Smart Farming with IoT and Machine Learning for Crop Recommendation and Disease Detection

Abstract

Key challenges in traditional agriculture include subjective crop recommendation methods based on farmer expe- rience, inefficient plant disease detection techniques reliant on visual inspection, and rudimentary environmental monitoring methods using manual observations. These limitations hinder optimal crop management and environmental control, leading to reduced productivity and increased vulnerability to pests and diseases. Smart agricultural system addresses the limitations imposed by outdated farming practices by incorporating IoT sensors and Machine Learning (ML) algorithms to facilitate data-driven decision-making and optimize farming processes. Key functionalities include crop recommendation, plant disease prediction, soil moisture monitoring, and humidity and temperature monitoring. Crop recommendation is facilitated by ML algorithms, specifically Random Forest, which analyses collected data to suggest suitable crops for specific geographic areas. Disease prediction employs TensorFlow models to accurately detect and diagnose plant diseases based on image data. Soil moisture monitoring is achieved through soil sensor, providing real-time data on soil water content, while humidity and temperature levels are monitored using DHT11 sensor. These environmental parameters are crucial for maintaining optimal growing conditions and mitigating risks associated with climate variability. Through the integration of IoT and ML technologies, our system offers a practical solution to enhance agricultural practices in resource-constrained settings. By providing farmers with actionable insights and decision support, we aim to improve crop yields, optimize resource utilization, and promote sustain- able agriculture.

Introduction

1. Overview

Traditional agriculture faces major challenges in productivity and sustainability due to inefficient crop recommendation methods, poor disease detection, and outdated environmental monitoring. Crop yield is influenced by various biotic (pests, humans, microbes) and abiotic (climate, soil, temperature) factors, further complicated by climate change and excessive chemical use. There is a critical need for early disease prediction and smart environmental monitoring to improve outcomes.

2. Literature Survey

Several studies emphasize the potential of IoT and Machine Learning (ML) in modern agriculture:

• Farooq et al.: Focus on IoT-based greenhouse management systems, including security and communication challenges.

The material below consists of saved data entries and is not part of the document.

Lemma addRevocation_spec n m alloc r w : n < 2 ^ 59 -> table_ok n (ms_revocations m) -> Revocation_verify getIdentity r = Ok (0, w) -> is_member_type (rev_type r) = true ->
  let k := credentialKey (rev_type r) (rev_credentialId r) in
  let old := default 0 (ht_map (ms_revocations m) !! k) in
  exists revs, Membership_addRevocation getIdentity m alloc r =
      Ok (with_revocations m (if old <? rev_threshold r then rev_threshold r else ms_comRevocationThreshold m) revs,
          if old <? rev_threshold r then ADD_ACCEPTED_NEW else ADD_ACCEPTED_REDUNDANT, w) /\
    table_ok (n + 1) revs /\ ht_map revs = <[k := Z.max old (rev_threshold r)]> (ht_map (ms_revocations m)).
Proof.
  intros Hn [Hw Hs] Hv Ht k old. unfold Membership_addRevocation. rewrite Hv. cbn [mbind outcome_bind]. change (0 =? 0) with true. cbv iota zeta.
  assert (Hc : (rev_type r =? CREDENTIAL_TYPE_COM) = false).
  { apply Z.eqb_neq. intros E. by rewrite E in Ht. }
  unfold is_member_type in Ht. rewrite Hc, Ht. fold k.
  destruct (Hashtable_index_spec 0 (ms_revocations m) k alloc Hw) as (revs & -> & Hw1 & Hm1 & Hs1); [lia|]. cbn [mbind outcome_bind]. fold old in Hm1 |- *.
  destruct (Z.ltb_spec old (rev_threshold r)).
  - destruct (Hashtable_store_spec revs k (rev_threshold r) Hw1) as (revs' & -> & Hw2 & Hm2); [lia|rewrite Hm1, lookup_insert_eq; eauto|]. cbn [mbind outcome_bind].
    exists revs'. split; [done|]. split; [split; [done|]|].
    + rewrite (ht_size revs' Hw2), Hm2, map_size_insert, Hm1, lookup_insert_eq. rewrite (ht_size revs Hw1), Hm1 in Hs1. unfold id. lia.
    + rewrite Hm2, Hm1, insert_insert_eq. f_equal. lia.
  - exists revs. split; [done|]. split; [split; [done|lia]|]. rewrite Hm1. f_equal. lia.
Qed.

Lemma addRevocation_inv n m alloc r : n < 2 ^ 59 -> ms_inv n m -> revocation_wf r ->
  exists m', state_of (Membership_addRevocation getIdentity m alloc r) = Ok m' /\ ms_inv (n + 1) m' /\ thresholds_kept m m'.
Proof.
  intros Hn Hi Hr. pose proof (inv_mono n m Hi) as Hi1.
  assert (Hsame : exists m', Ok m = Ok m' /\ ms_inv (n + 1) m' /\ thresholds_kept m m') by (exists m; split_and!; [done..|by apply thresholds_kept_refl]).
  destruct (credential_verify_total (H := Revocation_laws) r Hr) as (v & w & Hv). destruct (Z.eqb_spec v 0) as [->|Hv0].
  - destruct (is_member_type (rev_type r)) eqn:Et.
    + destruct (addRevocation_spec n m alloc r w Hn (mi_revocations n m Hi) Hv Et) as (revs & -> & Ht & Hm). cbn [mbind outcome_bind state_of]. eexists. split; [done|].
      split; [by apply with_revocations_inv|]. intros k t Hk. cbn [with_revocations ms_revocations]. rewrite Hm.
      destruct (decide (k = credentialKey (rev_type r) (rev_credentialId r))) as [->|Hne]; [|exists t; rewrite lookup_insert_ne by done; split; [done|lia]].
      eexists. rewrite lookup_insert_eq. split; [done|]. rewrite Hk. cbn. lia.
    + unfold Membership_addRevocation, Revocation_verify. rewrite Hv. cbn [mbind outcome_bind]. change (0 =? 0) with true. cbv iota zeta. unfold is_member_type in Et. rewrite Et.
      destruct (rev_type r =? CREDENTIAL_TYPE_COM); [|done]. destruct (_ <? _); [|done]. eexists. split; [done|].
      split; [by apply with_revocations_inv; [|apply Hi1]|by apply thresholds_kept_refl].
  - unfold Membership_addRevocation, Revocation_verify. rewrite Hv. cbn [mbind outcome_bind]. rewrite (proj2 (Z.eqb_neq v 0)) by done. by destruct (v =? 1).
Qed.

Lemma creds_ok_filter {A} `{MC : MemberCredential A} (ok : A -> Prop) (P : uint32 * A -> Prop) `{forall x, Decision (P x)} m : creds_ok getIdentity ok m -> creds_ok getIdentity ok (filter P m).
Proof. intros Hm k c Hk. apply map_lookup_filter_Some in Hk as [Hk _]. by apply Hm. Qed.

Lemma clean_inv n m nconf : n < 2 ^ 59 -> ms_inv n m -> time_ok (nc_timestamp nconf) -> exists m', Membership_clean m nconf = Ok m' /\ ms_inv (n + 1) m' /\ thresholds_kept m m'.
Proof.
  intros Hn Hi Ht. pose proof (mi_revocations n m Hi) as [Hw _]. unfold Membership_clean.
  destruct (cleanCredImpl_spec getIdentity tag_ok tag_ok_time n _ (ms_revocations m) nconf Hn (mi_tags n m Hi) Hw (mi_tags_ok n m Hi) Ht) as (tags & -> & Ht1 & Hm1).
  destruct (cleanCredImpl_spec getIdentity capability_ok capability_ok_time n _ (ms_revocations m) nconf Hn (mi_caps n m Hi) Hw (mi_caps_ok n m Hi) Ht) as (caps & -> & Ht2 & Hm2).
  destruct (cleanCredImpl_spec getIdentity ownership_ok ownership_ok_time n _ (ms_revocations m) nconf Hn (mi_coos n m Hi) Hw (mi_coos_ok n m Hi) Ht) as (coos & -> & Ht3 & Hm3).
  cbn [mbind outcome_bind]. eexists. split; [done|]. apply with_creds_inv; [done|(eapply table_ok_mono; [done|lia])..| | |]; rewrite ?Hm1, ?Hm2, ?Hm3; apply creds_ok_filter; apply Hi.
Qed.

Lemma ms_exec_inv n m op : n < 2 ^ 59 -> ms_inv n m -> op_ok op -> exists m', ms_exec m op = Ok m' /\ ms_inv (n + 1) m' /\ thresholds_kept m m'.
Proof.
  intros Hn Hi Ho. pose proof Hi as [[Hr Hrs] Ht Hca Hco Hto Hcao Hcoo _ _]. destruct op as [c|a t|a c|a c|a r|nconf]; cbn [ms_exec op_ok] in *.
  - by apply addCom_inv.
  - destruct (addCredImpl_ok getIdentity tag_ok tag_ok_verify n _ (ms_revocations m) a t Hn Ht Hr Hto Ho) as (h & r & w & E & H1 & H2).
    unfold Membership_addTag. rewrite E. cbn [mbind outcome_bind state_of]. eexists. split; [done|]. apply with_creds_inv; try done; (eapply table_ok_mono; [done|lia]).
  - destruct (addCredImpl_ok getIdentity capability_ok capability_ok_verify n _ (ms_revocations m) a c Hn Hca Hr Hcao Ho)
      as (h & r & w & E & H1 & H2). unfold Membership_addCapability. rewrite E. cbn [mbind outcome_bind state_of]. eexists. split; [done|].
    apply with_creds_inv; try done; (eapply table_ok_mono; [done|lia]).
  - destruct (addCredImpl_ok getIdentity ownership_ok ownership_ok_verify n _ (ms_revocations m) a c Hn Hco Hr Hcoo Ho) as (h & r & w & E & H1 & H2).
    unfold Membership_addCoo. rewrite E. cbn [mbind outcome_bind state_of]. eexists. split; [done|]. apply with_creds_inv; try done; (eapply table_ok_mono; [done|lia]).
  - by apply addRevocation_inv.
  - by apply clean_inv.
Qed.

• Saleem et al.: Developed a deep learning model using IoT-enabled environmental data to predict pest outbreaks with 94% accuracy.

• Liu et al.: Created an ML model (using Multiple Linear Regression) for early disease prediction in tea plantations using real-time environmental data.

• Raja et al.: Proposed ML-based crop yield prediction by selecting relevant features such as humidity and rainfall.

• Zhou & Yin: Conducted a large-scale review on Digital Agriculture (DA), highlighting key research areas such as AI, IoT, remote sensing, and big data.

3. Proposed System

A Sustainable Agriculture Management System is developed integrating IoT and ML for:

• Crop recommendation

• Plant disease detection

• Temperature, humidity, and soil moisture monitoring

Methodology Steps:

1. Data Collection: Sensors like DHT11 and soil moisture sensors collect real-time data.

2. Communication: Uses serial communication to transfer sensor data.

3. Data Processing: Involves cleaning, mining, and feature engineering.

4. Analysis: Applies ML models (e.g., Random Forest, VGG16) for predictions.

5. Result Prediction: Generates actionable insights like suitable crops, moisture levels, and disease status.

6. End-Users: Farmers use a web interface to make informed decisions.

4. Components Used

• DHT11 Sensor: Measures temperature and humidity.

• Soil Sensors: Measure moisture and support precise irrigation.

• Arduino Uno: Central microcontroller connecting all components.

5. Implementation Details

• Crop Recommendation: Uses Random Forest trained on a Kaggle dataset with 2200 samples; achieved 99.2% accuracy.

• Disease Detection: Uses VGG16 neural network, reaching 97.8% accuracy on the Plant Village dataset.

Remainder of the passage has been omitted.